Боль и страдание любого человека — это и мои боль и страдания, — этот принцип уже был принят Толстым во время пребывания во Франции. Литературоведы отмечали, что в письмах Льва Николаевича 1857 года ощущается сознание личной ответственности за происходящее в обществе.
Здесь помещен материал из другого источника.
Class AttemptStoreLaws (St : Type) `{AttemptStore St} := {
  ended_admitted s : attempt_ended s → attempt_admitted s;
  acquire_answer c s r s' : store_acquire c s = (Answer r, s') →
    match r with Ended _ => attempt_ended s' | Granted => attempt_admitted s' | Waiting => ~ attempt_due s end;
  terminalize_answer t s r s' : store_terminalize t s = (Answer r, s') →
    match r with
    | TzAdmitted => attempt_admitted s'
    | TzWaiting => t = EXPIRED ∧ s' = s ∧ ~ attempt_due s ∧ ~ attempt_admitted s
    | _ => attempt_ended s'
    end;
  release_answer s b s' : attempt_admitted s → store_releaseLease s = (Answer b, s') → attempt_ended s';
  release_failed s s' : attempt_admitted s → store_releaseLease s = (Failed, s') → attempt_admitted s';
  release_ended s r s' : attempt_ended s → store_releaseLease s = (r, s') → attempt_ended s';
  acquire_due c s : attempt_due s → attempt_due (store_acquire c s).2;
  terminalize_due t s : attempt_due s → attempt_due (store_terminalize t s).2;
  sweep_others s r s' : store_sweep s = (r, s') → store_others s s';
  others_ended s s' : store_others s s' → attempt_ended s → attempt_ended s';
  others_admitted s s' : store_others s s' → attempt_admitted s → attempt_admitted s';
  others_due s s' : store_others s s' → attempt_due s → attempt_due s';
}.

(** ** The runtime *)

(** The owner of an admitted lease ([LeaseOwner]): running, or stopped, by a loss or otherwise. *)
Inductive OwnerState := NoOwner | OwnerRunning | OwnerLost | OwnerStopped.

Record Runtime (St : Type) := mkRuntime {
  db : St;
  aborted : bool; (* the caller's signal *)
  rt_closed : bool;
  rt_now : Z;
  lastMaintenanceAt : Z;
  rt_owner : OwnerState;
  releaseErrors : nat; (* release attempts of the owner that threw *)
}.
Arguments mkRuntime {St}.
Arguments db {St}.
Arguments aborted {St}.
Arguments rt_closed {St}.
Arguments rt_now {St}.
Arguments lastMaintenanceAt {St}.
Arguments rt_owner {St}.
Arguments releaseErrors {St}.

Inductive RuntimeAdmissionResult := RtResult (result : AdmissionResult) | LeaseLostAdmission.

(** What an async function ends in. *)
Inductive outcome (A : Type) := Value (a : A) | Threw | OutOfFuel.
Arguments Value {A} a.
Arguments Threw {A}.
Arguments OutOfFuel {A}.

Section Runtime.
Context {St : Type} `{AttemptStore St}.
Notation W := (Runtime St).
Example render_e1 :
  let c := {| c_start := Argv [js "serve"; js "--port={{port}}"; js "it's {{node_rank}}"]; c_stop := None;
              c_prepare := None; c_afterJoin := None; c_status := None; c_health := None; c_interactive := None |} in
  let l := {| groupSize := 1; port_fixed := None; launch_fabric := None; commands := [c] |} in
  let i := {| rank := 0; nnodes := 1; fabricId := None; interactive := false |} in
  let p := {| p_port := 8001; p_dist_port := None; p_head_addr := None; p_gpu_ids := None; p_memory_gb := None;
              p_vram_gb := None; p_memory_fraction := None |} in
  renderStepCommand (Some l) START i p None = Ready (js "serve --port=8001 'it'\''s 0'") [].
Proof. vm_compute. reflexivity. Qed.

(** * The reference scanner *)

(** A template is read from left to right, once: a [{{name}}] is a hole, anything else is
    itself; a [{{] that opens no hole is two characters. *)
Inductive piece : Type := Ch (c : Z) | Hole (name : jstr).

Fixpoint name_run (s : jstr) : jstr * jstr :=
  match s with
  | c :: r => if name_char c then let '(n, t) := name_run r in (c :: n, t) else ([], s)
  | [] => ([], [])
  end.

(** A hole at the head of what follows [{{]: its name and the rest. *)
Definition hole_at (after : jstr) : option (jstr * jstr) :=
  let '(name, t) := name_run after in
  if negb (bool_decide (name = [])) && startsWith (js "}}") t then Some (name, drop 2 t) else None.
Из Парижа он сообщал своему старшему товарищу Василию Петровичу Боткину: «Я имел глупость и жестокость ездить нынче утром смотреть на казнь. Кроме того, что погода стоит здесь две недели отвратительная и мне очень нездоровится, я был в гадком нервическом расположении, и это зрелище мне сделало такое впечатление, от которого я долго не опомнюсь. Я видел много ужасов на войне и на Кавказе, но ежели бы при мне изорвали в куски человека, это не было бы так отвратительно, как эта искусная и элегантная машина (гильотина. —
А толпа отвратительная, отец, который толкует дочери, каким искусным удобным механизмом это делается, и т. п. Закон человеческий — вздор! Правда, что государство есть заговор не только для эксплуатаций, но главное для развращения граждан. А все-таки государства существуют и еще в таком несовершенном виде…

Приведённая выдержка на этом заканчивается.